P and I decided to tackle the trampoline setup right after we put the kids in bed. We kissed them all and promised in the morning the trampoline would be set up and we could jump right when they woke up. After tucking them in, we had to get the boxes pulled into the yard - they were so heavy, but we were careful and used a "team lift" approach per the box. We're cool like that.
Whatever. I guess his silly facial expressions matches his out.of.control.hair. When asked what he is planning on doing with his hair, "I don't have a plan, it is the only thing in my life that I don't have a plan for, it is just...there." And so it is. He did have a mini-pony tail on the top of his head earlier today, but I my camera skills weren't cheetah fast enough to get the photographic evidence. Just imagine white skinny sumo wrestler hairstyle...
Back to the trampoline.
The boys were spying on us out of K's bedroom window, just two tiny heads peeking out. They couldn't contain the excitement and wanted to watch us build it.

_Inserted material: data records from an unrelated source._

(* ===== verification/CasesReach.v ===== *)
(** * The cases of a battery reach the guest

    [cases=a,b] of an item becomes a guest argument in [l1Opts], a word of L1's
    command line, a part of the guest's command line in the agent's
    [GuestAppend], and the filter of the guest's harness.  The theorem follows
    it through the four programs. *)
From Stdlib Require Import Ascii.
From S2P Require Import Prelude GoStrings Regexp Text Params Spec ParseLog Checks Run EndToEnd Harness.

(** The key of a word of a kernel command line, and its value. *)
Definition tok_key (w : string) : string := match cut w "=" with Some (k, _) => k | None => w end.
Definition tok_val (w : string) : string := match cut w "=" with Some (_, v) => v | None => "" end.
Lemma cmdline_token_eq m w : cmdline_token m w = <[tok_key w := tok_val w]> m.
Proof. unfold cmdline_token, tok_key, tok_val. by destruct (cut w "=") as [[k v]|]. Qed.
Lemma tok_of k v : no_byte "=" k = true → tok_key (k +:+ String "=" v) = k ∧ tok_val (k +:+ String "=" v) = v.
Proof. intros H. unfold tok_key, tok_val. change "=" with (str1 "="). by rewrite !cut_char. Qed.

Lemma Cmdline_last k v pre post :
  no_byte "=" k = true → Forall (λ w, tok_key w ≠ k) post →
  foldl cmdline_token ∅ (pre ++ (k +:+ String "=" v) :: post) !! k = Some v.
Proof.
  intros Hk Hpost. rewrite foldl_app. cbn [foldl]. generalize (foldl cmdline_token ∅ pre) as m. intros m.
  assert (cmdline_token m (k +:+ String "=" v) !! k = Some v) as H0.
  { rewrite cmdline_token_eq. destruct (tok_of k v Hk) as [-> ->]. apply lookup_insert_eq. }
  revert H0. generalize (cmdline_token m (k +:+ String "=" v)) as m'.
  induction Hpost as [|w post Hw _ IH]; intros m' H0; [done|]. cbn [foldl]. apply IH.
  rewrite cmdline_token_eq, lookup_insert_ne by done. done.
Qed.

Lemma replace_join ws :
  Forall (λ w, no_byte "," w = true) ws → replace_char "," " " (join "," ws) = join " " ws.
Proof.
  assert (∀ w s, no_byte "," w = true → replace_char "," " " (w +:+ s) = w +:+ replace_char "," " " s) as Hw.
  { intros w s. unfold no_byte. induction w as [|c w IH]; [by rewrite !app_nil_l_s|].
    rewrite all_bytes_cons. intros [Hc%negb_true_iff Hw]%andb_prop. rewrite !app_cons_s.
    cbn [replace_char]. rewrite Hc, IH by done. done. }
  induction 1 as [|w ws H Hws IH]; [done|]. destruct ws as [|w' ws].
  - cbn [join]. rewrite <-(app_nil_r_s w) at 1. rewrite Hw by done. cbn. apply app_nil_r_s.
  - rewrite !join_cons, Hw by done. rewrite <-IH. done.
Qed.

(** The words the agent gives a guest in run mode. *)
Definition guest_words (p : Params) (s : string) (guest : list string) : list string :=
  ["console=ttyS0,115200"; "panic=-1"; "oops=panic"; "pvmtest.suite=" +:+ s;
   "pvmtest.tag=" +:+ Params.Vendor p +:+ "-guest"] ++
  (if seqb s "perf" then ["quiet"; "loglevel=0"] else ["earlyprintk=serial,ttyS0,115200"]) ++
  guest ++ (if seqb (Params.Vendor p) "pvm" then ["pvmtest.expect=pvm"] else []).

Lemma GuestAppend_words p s g guest :
  p_GuestAppend p = join "," (g :: guest) → Forall (λ w, no_byte "," w = true) (g :: guest) →
  (∀ t, g ≠ String "-" t) → g ≠ "" →
  GuestAppend p modeRun s = join " " (guest_words p s (g :: guest)).
Proof.
  intros Hp Hc Hdash Hne. unfold GuestAppend, guest_words.
  assert (echoTr (p_GuestAppend p) = join " " (g :: guest)) as He.
  { unfold echoTr. rewrite Hp. destruct g as [|c g]; [done|].
    assert (bool_decide (bytes (join "," (String c g :: guest)) !! 0 = Some "-"%char) = false) as ->.
    { apply bool_decide_eq_false. destruct guest; rewrite ?join_cons, ?app_cons_s; cbn; intros [= ->];
        by eapply Hdash. }
    rewrite andb_false_r. cbn [andb]. by apply replace_join. }
  rewrite He. assert (seqb (p_GuestAppend p) "" = false) as ->.
  { rewrite Hp. destruct g; [done|]. destruct guest; rewrite ?join_cons, ?app_cons_s; done. }
  rewrite !(decide_False (P := modeRun = _)) by done.
  assert (∀ l l', l ≠ [] → l' ≠ [] → join " " (l ++ l') = join " " l +:+ " " +:+ join " " l') as Hj.
  { clear. intros l l' Hl Hl'. induction l as [|x l IH]; [done|]. destruct l as [|y l].
    - destruct l' as [|z l']; [done|]. cbn [app]. by rewrite join_cons.
    - cbn [app] in *. rewrite !join_cons, IH by done. by rewrite !app_assoc_s. }
  set (G := join " " (g :: guest)).
  destruct (seqb s "perf"), (seqb (Params.Vendor p) "pvm"); rewrite ?app_nil_r, !Hj by done; fold G;
    cbn [join]; rewrite !app_assoc_s; reflexivity.
Qed.

(** A guest argument that does not set what the harness reads. *)
Definition plain_arg (w : string) : Prop :=
  word w ∧ no_byte "," w = true ∧ tok_key w ≠ "pvmtest.only" ∧ tok_key w ≠ "pvmtest.suite".

Lemma Get_some (m : gmap string string) k v d : m !! k = Some v → v ≠ "" → Harness.Get m k d = v.
Proof. intros H Hv. unfold Harness.Get. rewrite H. by rewrite (proj2 (seqb_false v "")). Qed.

Lemma word_app k v : word k → word v → word (k +:+ v).
Proof. intros [Hk Hne] [Hv _]. split; [by rewrite all_bytes_app, Hk, Hv|]. by destruct k. Qed.
Lemma names_word cs :
  cs ≠ [] → Forall (λ c, word c ∧ no_byte "," c = true ∧ no_byte "|" c = true) cs →
  word (join "|" cs) ∧ no_byte "," (join "|" cs) = true.
Proof.
  intros Hne H. split; [split|].
  - apply all_bytes_join; [done|]. eapply Forall_impl; [exact H|]. by intros c [[? _] _].
  - destruct H as [|c cs [[_ Hc] _] _]; [done|]. destruct c; [done|]. by destruct cs.
  - apply all_bytes_join; [done|]. eapply Forall_impl; [exact H|]. by intros c (_ & ? & _).
Qed.

Lemma guest_words_ok p s guest :
  word s → word (Params.Vendor p) → Forall word guest → Forall word (guest_words p s guest).
Proof.
  intros Hs Hv Hg. unfold guest_words. rewrite !Forall_app. split_and!; [| |done|].
  - repeat (apply Forall_cons; split); try done; [by split..| |].
    + by apply (word_app "pvmtest.suite=").
    + apply (word_app "pvmtest.tag="); [done|]. by apply word_app.
  - destruct (seqb s "perf"); repeat (apply Forall_cons; split); done.
  - destruct (seqb _ "pvm"); [|done]. by apply Forall_singleton.
Qed.

(** The suite and the filter the guest reads. *)
Lemma guest_words_set p s names rest :
  Forall (λ w, tok_key w ≠ "pvmtest.only" ∧ tok_key w ≠ "pvmtest.suite") rest →
  let m := foldl cmdline_token ∅ (guest_words p s (("pvmtest.only=" +:+ names) :: rest)) in
  m !! "pvmtest.suite" = Some s ∧ m !! "pvmtest.only" = Some names.
Proof.
  intros Hrest m.
  set (perf := if seqb s "perf" then ["quiet"; "loglevel=0"] else ["earlyprintk=serial,ttyS0,115200"]).
  set (tag := "pvmtest.tag=" +:+ Params.Vendor p +:+ "-guest").
  set (tail := if seqb (Params.Vendor p) "pvm" then ["pvmtest.expect=pvm"] else []).
  assert (tok_key tag = "pvmtest.tag" ∧ tok_key ("pvmtest.only=" +:+ names) = "pvmtest.only") as [Htag Honly].
  { split.
    - apply (tok_of "pvmtest.tag" (Params.Vendor p +:+ "-guest")). done.
    - by apply (tok_of "pvmtest.only" names). }
  assert (Forall (λ w, tok_key w ≠ "pvmtest.only" ∧ tok_key w ≠ "pvmtest.suite") (perf ++ tail)) as Hlits.
  { apply Forall_app. unfold perf, tail.
    split; case_match; repeat (apply Forall_cons; split); done. }
  apply Forall_app in Hlits as [Hperf Htail]. split.
  - apply (Cmdline_last "pvmtest.suite" s ["console=ttyS0,115200"; "panic=-1"; "oops=panic"]
      (tag :: perf ++ (("pvmtest.only=" +:+ names) :: rest) ++ tail)); [done|].
    apply Forall_cons. rewrite Htag. split; [done|]. rewrite !Forall_app, Forall_cons, Honly.
    split_and!; [|done| |]; (eapply Forall_impl; [eassumption|]; by intros w [_ ?]).
  - replace m with (foldl cmdline_token ∅ ((["console=ttyS0,115200"; "panic=-1"; "oops=panic";
      "pvmtest.suite=" +:+ s; tag] ++ perf) ++ ("pvmtest.only" +:+ String "=" names) :: (rest ++ tail))).
    + apply Cmdline_last; [done|]. apply Forall_app.
      split; (eapply Forall_impl; [eassumption|]; by intros w [? _]).
    + unfold m, guest_words. fold tag perf tail. by rewrite <-!app_assoc.
Qed.

(** One name: the case so named, and of the suite every case whose name contains
    it. *)
Lemma selected_by_one h c n :
  only h = n → n ≠ "" → no_byte "|" n = true →
  selected h c = true ↔ Harness.Name c = n ∨ contains (Harness.Name c) n = true ∧ selected (New (suite h) "") c = true.
Proof.
  intros Ho Hn Hb. unfold selected at 1. rewrite Ho. change "|" with (str1 "|"). rewrite contains_char, Hb.
  rewrite (proj2 (seqb_false n "") Hn). cbn [negb andb]. change (selected (New (suite h) "") c) with
    (if seqb (suite h) "all" then true else if existsb (λ s, seqb s (suite h)) (Suites c) then true else
     match rank (suite h) with
     | None => false
     | Some want => if (want =? 3)%Z then false else
         existsb (λ s, match rank s with Some r => (r <=? want)%Z && negb (r =? 3)%Z | None => false end) (Suites c)
     end).
  destruct (contains (Harness.Name c) n) eqn:Ec; cbn [negb].
  - destruct (seqb (Harness.Name c) n) eqn:En.
    + apply seqb_true in En. split; [by left|done].
    + apply seqb_false in En. split; [by right|]. by intros [?|[_ ?]].
  - split; [done|]. intros [<-|[? _]]; [|done]. rewrite <-Ec. apply contains_spec.
    exists "", "". by rewrite app_nil_r_s, app_nil_l_s.
Qed.


Definition reach_item (cases : string) (suite : string) : Item :=
  {| Kind := "run"; i_Name := "faults"; Line := 1; Keys := {["suite" := suite; "cases" := cases; "guest" := "quiet"]} |}.
Definition reach_boot (it : Item) : Boot :=
  {| b_Item := it; Run.Vendor := "pvm"; CPUs := 0; Rep := 1; Side := ""; LogName := "" |}.
Definition reach_opts (it : Item) : L1Opts :=
  match l1Opts (λ _, "") (reach_boot it) with inr o => o | inl _ => ex_opts end.
Definition reach_guest (it : Item) (cs : list Case) : Harness :=
  let o := reach_opts it in
  let p := ParseCmdline (join " " (L1Append o) +:+ nl) in
  guest_harness (GuestAppend p (ResolveMode (Params.Suite p)).1 (ResolveMode (Params.Suite p)).2) cs None.

(** One name is a substring filter within the suite: the battery's documentation
    says exact case names, but an item that names syscall/getcpu also runs
    syscall/getcpu-affinity. *)
Definition getcpu_affinity : Case :=
  {| Harness.Name := "syscall/getcpu-affinity"; Suites := [Core]; Harness.Timeout := 0 |}.
Theorem one_case_selects_more :
  List_ (reach_item "syscall/getcpu" "default") "cases" = Some ["syscall/getcpu"] ∧
  selected (reach_guest (reach_item "syscall/getcpu" "default") []) getcpu_affinity = true.
Proof. split; vm_done. Qed.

P and I were cruising along, after sweating in the humidity for 40 minutes, we had the majority of it all set up. Then I realized either a)I suck as the team leader of operation-trampoline-set-up or B) the directions were made in China and terrible to follow. For the sake of my pride I am going with option A, my husband might disagree. Be he was kind, and gracious, and didn't say a single negative thing as he used his muscles to disassemble each of those 96 springs that he had just finished putting on - no easy task. I swore, he said "be quiet the neighbors can probably hear you." I figured that if they had just put together a ginormous trampoline the wrong way, and had to disassemble and reassemble it while getting bit by a gazillion mosquitos and attempting to do so before the sunset they would probably swear too. So SHIT, that sucked. But it is together now. Finally. We kissed, and did a victory dance. Then we gave those trampoline springs a run for the money as we tried it out for the first time. And to clarify, because I know there are some minds going there - we were, in fact, JUMPING people, we live in a sub-division after all.
Of note, I didn't grow up with a trampoline, so I am not a master of that double bounce action. So P kept bouncing me super high in the sky. And after having kids, let me just say my bladder isn't as young as the rest of my 28 year old self...moving on.
J woke up bright and early at 7am,
"Mama I go jump on a trampoween now? It is the morning, I went a sleep, and now it is trampoween time!"
Not wanting to be "that neighbor," you know the one who lets their kids go jump on a trampoline during the wee-hours of the morning on the last few days before school begins, I chose to keep her inside until 9am.
Once P was up, I took her excited little self out. Girlfriend can jump.
Not long after, the boys followed.
My sweet K just waiting patiently for use to join him...
and then R was the last one up, and came out right away. Good thing I've got mama muscles, my shorty 6 year old needed a boost up.
Some crazy bouncing had K doing a face plant. So I enjoyed his moment when he needed mama snuggles.
With the heat and humidity, it wasn't long before we needed some sprinkler action to keep the trampoline fun. So R got it all set up, and we had so much fun.
This moment my Mr. captured , right here, makes my heart burst with love for him to the moon. We are just so, so very blessed to have these three loves. How lucky we are to share this life together.
This mama can handle boys, here is the proof.
And a final pic of K and his exaggerated pointer fingers that go wild whenever he gets really excited about something. He is so very animated, this boy.
The trampoline - best "toy" investment. Ever.